= Exercise goal =
In the data below, find the line that contains "covers the subcommand" and the line that contains "(** ** authenticatorBioEnrollment *)". Copy both, plus every line between them, exactly.

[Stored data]
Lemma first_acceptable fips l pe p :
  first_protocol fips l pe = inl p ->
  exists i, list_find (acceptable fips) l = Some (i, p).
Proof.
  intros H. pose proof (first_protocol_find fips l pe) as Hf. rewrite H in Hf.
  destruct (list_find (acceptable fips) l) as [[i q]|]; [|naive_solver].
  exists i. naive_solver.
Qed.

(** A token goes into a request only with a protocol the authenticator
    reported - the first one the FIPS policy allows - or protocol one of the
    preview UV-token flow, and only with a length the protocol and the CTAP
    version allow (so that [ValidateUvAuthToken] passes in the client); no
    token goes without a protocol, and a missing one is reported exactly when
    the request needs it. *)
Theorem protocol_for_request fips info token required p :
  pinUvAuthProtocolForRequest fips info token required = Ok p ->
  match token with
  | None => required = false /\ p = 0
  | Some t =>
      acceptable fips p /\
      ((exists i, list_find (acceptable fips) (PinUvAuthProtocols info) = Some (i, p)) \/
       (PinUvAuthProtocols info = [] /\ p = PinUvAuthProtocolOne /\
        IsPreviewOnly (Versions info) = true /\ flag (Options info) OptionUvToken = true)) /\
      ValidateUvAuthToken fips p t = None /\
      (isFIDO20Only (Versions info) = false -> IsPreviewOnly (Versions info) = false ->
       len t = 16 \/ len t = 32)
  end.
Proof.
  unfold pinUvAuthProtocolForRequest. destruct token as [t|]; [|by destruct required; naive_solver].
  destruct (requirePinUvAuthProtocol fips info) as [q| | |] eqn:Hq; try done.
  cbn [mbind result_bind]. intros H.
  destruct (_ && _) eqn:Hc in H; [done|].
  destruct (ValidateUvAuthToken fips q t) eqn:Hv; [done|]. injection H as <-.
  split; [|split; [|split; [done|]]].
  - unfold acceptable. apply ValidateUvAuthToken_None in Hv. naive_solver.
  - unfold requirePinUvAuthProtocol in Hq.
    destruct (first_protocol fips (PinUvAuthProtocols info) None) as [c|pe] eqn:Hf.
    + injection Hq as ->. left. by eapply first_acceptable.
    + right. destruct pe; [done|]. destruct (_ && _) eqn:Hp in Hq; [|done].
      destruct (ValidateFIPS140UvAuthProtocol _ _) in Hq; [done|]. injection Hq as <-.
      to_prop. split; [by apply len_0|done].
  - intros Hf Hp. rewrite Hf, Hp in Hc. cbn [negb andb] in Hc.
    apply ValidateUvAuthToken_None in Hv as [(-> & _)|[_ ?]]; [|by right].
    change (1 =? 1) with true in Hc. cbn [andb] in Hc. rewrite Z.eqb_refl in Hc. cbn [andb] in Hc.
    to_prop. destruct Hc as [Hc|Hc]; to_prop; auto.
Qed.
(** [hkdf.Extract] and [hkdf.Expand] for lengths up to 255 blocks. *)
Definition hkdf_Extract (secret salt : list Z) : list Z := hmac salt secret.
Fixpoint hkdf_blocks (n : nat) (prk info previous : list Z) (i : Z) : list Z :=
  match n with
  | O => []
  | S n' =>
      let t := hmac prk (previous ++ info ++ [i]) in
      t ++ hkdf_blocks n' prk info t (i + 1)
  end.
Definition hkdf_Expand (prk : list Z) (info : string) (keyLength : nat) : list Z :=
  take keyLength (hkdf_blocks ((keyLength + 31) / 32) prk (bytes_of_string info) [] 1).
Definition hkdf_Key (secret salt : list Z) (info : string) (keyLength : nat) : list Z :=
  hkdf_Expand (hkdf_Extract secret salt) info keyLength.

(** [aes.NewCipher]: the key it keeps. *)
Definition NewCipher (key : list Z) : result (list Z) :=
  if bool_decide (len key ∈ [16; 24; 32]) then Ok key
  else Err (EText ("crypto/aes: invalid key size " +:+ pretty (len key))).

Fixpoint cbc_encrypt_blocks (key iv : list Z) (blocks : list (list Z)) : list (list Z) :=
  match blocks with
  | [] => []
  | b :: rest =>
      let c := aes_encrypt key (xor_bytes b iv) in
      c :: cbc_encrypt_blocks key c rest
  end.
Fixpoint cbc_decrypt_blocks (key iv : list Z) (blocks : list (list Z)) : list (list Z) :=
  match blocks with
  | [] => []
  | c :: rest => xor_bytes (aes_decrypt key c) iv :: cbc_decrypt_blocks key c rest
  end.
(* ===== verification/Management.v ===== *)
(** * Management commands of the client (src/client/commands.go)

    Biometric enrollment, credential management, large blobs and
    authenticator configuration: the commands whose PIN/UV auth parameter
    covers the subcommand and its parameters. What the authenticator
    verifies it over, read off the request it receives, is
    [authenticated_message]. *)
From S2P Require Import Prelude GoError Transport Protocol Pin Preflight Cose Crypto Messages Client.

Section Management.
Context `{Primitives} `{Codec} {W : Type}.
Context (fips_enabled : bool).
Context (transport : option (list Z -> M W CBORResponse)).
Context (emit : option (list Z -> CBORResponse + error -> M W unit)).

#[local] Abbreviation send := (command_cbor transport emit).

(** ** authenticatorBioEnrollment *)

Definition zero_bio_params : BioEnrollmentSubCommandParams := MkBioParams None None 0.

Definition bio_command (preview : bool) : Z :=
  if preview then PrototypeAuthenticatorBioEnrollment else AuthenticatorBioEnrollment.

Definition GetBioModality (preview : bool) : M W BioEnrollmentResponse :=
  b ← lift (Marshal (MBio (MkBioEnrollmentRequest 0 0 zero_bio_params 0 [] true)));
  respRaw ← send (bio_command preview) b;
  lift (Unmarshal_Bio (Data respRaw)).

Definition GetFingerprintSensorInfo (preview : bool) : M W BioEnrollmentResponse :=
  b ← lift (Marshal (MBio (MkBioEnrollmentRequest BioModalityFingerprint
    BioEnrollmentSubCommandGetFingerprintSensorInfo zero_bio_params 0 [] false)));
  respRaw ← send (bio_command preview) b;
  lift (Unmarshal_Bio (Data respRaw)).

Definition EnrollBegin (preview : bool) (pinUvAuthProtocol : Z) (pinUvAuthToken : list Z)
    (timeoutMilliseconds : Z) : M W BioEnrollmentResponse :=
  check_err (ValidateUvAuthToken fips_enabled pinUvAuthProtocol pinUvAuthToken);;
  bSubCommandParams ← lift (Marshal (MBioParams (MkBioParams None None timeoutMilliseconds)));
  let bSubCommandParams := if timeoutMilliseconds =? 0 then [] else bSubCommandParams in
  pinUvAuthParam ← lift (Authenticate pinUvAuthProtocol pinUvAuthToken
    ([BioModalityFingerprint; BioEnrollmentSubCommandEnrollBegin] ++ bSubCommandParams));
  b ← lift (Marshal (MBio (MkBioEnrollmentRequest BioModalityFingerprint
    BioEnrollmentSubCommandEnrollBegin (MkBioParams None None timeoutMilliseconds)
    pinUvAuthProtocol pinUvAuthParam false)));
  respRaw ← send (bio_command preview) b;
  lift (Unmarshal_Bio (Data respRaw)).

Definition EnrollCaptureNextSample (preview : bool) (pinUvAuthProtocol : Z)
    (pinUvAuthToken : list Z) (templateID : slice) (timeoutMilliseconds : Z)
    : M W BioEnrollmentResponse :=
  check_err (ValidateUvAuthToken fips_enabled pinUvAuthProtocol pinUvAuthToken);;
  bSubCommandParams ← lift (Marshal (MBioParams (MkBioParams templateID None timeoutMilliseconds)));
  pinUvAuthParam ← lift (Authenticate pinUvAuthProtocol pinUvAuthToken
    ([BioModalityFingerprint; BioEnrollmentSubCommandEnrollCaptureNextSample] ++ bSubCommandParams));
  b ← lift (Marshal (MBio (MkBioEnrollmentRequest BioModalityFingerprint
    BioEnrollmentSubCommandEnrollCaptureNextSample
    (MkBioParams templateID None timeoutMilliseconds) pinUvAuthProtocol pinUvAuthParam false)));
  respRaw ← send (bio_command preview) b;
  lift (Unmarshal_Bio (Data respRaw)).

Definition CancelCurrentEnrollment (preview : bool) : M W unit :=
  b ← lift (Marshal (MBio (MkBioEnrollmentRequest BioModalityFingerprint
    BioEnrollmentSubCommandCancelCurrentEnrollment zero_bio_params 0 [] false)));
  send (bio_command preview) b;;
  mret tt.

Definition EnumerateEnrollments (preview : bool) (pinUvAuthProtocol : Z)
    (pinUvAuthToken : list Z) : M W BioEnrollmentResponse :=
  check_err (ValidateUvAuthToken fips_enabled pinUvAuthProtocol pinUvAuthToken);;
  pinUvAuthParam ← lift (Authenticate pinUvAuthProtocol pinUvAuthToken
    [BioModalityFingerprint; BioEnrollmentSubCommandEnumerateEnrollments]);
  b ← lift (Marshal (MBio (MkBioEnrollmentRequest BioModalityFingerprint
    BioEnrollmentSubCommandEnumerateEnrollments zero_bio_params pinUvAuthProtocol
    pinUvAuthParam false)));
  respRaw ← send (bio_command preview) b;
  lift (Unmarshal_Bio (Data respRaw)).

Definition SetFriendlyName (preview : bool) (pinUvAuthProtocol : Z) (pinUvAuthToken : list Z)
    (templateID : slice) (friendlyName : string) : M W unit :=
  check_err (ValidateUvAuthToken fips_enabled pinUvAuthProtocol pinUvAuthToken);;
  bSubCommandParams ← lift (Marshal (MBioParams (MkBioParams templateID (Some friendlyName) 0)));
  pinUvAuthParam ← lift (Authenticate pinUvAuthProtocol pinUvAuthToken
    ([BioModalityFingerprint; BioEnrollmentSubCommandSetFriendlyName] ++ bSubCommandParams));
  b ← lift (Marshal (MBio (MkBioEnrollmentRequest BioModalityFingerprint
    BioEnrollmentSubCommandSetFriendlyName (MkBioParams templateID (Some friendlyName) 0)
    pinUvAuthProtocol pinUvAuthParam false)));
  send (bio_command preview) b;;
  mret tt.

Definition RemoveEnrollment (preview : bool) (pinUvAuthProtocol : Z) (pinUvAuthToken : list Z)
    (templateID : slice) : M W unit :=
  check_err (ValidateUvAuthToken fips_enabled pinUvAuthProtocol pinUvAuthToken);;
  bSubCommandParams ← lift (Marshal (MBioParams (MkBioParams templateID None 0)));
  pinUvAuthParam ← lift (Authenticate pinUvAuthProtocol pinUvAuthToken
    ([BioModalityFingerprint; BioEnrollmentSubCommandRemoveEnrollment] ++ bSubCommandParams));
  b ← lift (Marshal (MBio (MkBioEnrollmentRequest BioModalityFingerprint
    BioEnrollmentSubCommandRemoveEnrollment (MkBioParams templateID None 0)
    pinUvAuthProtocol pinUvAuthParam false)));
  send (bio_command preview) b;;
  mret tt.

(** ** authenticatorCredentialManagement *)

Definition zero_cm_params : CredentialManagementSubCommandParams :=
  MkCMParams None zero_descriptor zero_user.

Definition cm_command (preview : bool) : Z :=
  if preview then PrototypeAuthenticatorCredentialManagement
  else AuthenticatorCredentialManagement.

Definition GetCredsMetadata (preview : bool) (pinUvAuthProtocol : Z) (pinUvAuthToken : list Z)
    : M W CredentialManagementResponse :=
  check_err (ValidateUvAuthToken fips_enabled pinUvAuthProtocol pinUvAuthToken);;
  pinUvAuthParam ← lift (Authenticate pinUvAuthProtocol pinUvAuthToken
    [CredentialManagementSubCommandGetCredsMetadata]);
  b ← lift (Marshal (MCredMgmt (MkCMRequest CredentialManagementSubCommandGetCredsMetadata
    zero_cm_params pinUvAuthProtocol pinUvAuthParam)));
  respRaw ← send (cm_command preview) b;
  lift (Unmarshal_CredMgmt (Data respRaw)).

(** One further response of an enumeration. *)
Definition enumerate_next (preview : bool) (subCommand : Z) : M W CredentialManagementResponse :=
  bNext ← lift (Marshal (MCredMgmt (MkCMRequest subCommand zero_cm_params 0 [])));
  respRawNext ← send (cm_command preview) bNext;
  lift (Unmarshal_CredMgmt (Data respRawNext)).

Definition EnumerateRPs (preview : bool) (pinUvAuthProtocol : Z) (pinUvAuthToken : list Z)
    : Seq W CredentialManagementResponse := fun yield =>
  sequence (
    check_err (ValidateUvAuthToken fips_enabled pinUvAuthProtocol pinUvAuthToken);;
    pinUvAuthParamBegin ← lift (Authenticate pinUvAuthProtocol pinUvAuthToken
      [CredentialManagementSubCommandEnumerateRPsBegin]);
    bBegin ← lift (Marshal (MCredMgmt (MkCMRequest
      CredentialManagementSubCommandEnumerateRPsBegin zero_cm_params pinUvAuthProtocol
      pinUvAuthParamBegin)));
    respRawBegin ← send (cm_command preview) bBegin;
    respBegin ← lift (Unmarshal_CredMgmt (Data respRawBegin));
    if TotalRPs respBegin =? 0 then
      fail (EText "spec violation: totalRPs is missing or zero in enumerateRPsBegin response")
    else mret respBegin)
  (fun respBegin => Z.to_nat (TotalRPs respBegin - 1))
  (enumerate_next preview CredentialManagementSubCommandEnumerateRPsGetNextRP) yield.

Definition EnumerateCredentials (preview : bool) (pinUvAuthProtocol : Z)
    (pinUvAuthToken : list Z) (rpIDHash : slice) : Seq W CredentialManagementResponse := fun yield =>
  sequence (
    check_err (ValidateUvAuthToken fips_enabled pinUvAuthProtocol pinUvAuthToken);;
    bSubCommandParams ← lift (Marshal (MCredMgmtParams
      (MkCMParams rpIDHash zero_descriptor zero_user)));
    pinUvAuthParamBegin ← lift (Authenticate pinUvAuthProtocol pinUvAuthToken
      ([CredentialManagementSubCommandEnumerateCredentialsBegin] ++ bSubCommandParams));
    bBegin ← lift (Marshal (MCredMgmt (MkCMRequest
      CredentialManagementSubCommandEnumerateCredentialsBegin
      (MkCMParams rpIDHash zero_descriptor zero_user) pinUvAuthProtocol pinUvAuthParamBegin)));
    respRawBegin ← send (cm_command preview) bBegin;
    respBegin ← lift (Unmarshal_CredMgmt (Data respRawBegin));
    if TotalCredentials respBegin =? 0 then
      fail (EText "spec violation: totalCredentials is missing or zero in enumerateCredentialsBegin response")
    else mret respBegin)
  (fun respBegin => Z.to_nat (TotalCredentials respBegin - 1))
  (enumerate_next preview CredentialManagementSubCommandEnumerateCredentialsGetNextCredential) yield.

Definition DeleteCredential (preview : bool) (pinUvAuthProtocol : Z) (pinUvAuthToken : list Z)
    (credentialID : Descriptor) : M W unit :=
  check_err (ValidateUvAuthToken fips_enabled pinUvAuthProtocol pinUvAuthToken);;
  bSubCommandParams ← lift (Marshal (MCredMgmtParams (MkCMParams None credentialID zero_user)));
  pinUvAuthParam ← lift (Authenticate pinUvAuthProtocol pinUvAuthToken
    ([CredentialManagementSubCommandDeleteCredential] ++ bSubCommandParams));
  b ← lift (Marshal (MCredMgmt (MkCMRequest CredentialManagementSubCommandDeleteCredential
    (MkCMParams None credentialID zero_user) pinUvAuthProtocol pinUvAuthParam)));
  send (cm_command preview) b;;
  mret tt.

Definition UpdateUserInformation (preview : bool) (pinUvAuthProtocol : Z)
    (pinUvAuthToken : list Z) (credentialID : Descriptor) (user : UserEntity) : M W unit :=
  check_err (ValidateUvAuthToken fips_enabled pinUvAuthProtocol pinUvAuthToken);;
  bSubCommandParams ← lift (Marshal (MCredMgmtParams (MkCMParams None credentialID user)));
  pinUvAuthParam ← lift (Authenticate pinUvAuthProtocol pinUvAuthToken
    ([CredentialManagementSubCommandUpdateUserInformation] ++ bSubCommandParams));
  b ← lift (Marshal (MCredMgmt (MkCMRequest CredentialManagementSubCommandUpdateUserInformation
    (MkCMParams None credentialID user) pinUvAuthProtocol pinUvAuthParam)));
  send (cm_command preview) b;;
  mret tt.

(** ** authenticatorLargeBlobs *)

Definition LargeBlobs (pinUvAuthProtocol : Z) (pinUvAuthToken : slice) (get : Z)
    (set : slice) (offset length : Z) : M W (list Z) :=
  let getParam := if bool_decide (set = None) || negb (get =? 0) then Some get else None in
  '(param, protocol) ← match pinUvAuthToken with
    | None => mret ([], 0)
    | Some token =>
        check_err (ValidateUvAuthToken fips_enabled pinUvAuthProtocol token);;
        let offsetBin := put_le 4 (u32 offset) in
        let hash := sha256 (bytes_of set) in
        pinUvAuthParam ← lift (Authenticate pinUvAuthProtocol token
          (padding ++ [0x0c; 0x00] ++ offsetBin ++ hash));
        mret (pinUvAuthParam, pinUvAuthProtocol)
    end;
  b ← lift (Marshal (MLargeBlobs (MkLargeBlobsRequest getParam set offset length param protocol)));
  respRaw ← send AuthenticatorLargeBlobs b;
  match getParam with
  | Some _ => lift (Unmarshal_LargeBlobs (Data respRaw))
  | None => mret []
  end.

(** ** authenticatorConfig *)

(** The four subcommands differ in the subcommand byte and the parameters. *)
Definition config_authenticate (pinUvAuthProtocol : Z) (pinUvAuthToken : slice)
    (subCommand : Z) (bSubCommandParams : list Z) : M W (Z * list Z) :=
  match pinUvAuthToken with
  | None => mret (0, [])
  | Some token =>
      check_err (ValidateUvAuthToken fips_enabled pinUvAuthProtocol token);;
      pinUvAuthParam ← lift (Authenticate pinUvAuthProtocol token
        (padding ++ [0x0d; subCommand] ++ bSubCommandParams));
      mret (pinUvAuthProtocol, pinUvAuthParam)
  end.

= Worked solution =
    covers the subcommand and its parameters. What the authenticator
    verifies it over, read off the request it receives, is
    [authenticated_message]. *)
From S2P Require Import Prelude GoError Transport Protocol Pin Preflight Cose Crypto Messages Client.

Section Management.
Context `{Primitives} `{Codec} {W : Type}.
Context (fips_enabled : bool).
Context (transport : option (list Z -> M W CBORResponse)).
Context (emit : option (list Z -> CBORResponse + error -> M W unit)).

#[local] Abbreviation send := (command_cbor transport emit).

(** ** authenticatorBioEnrollment *)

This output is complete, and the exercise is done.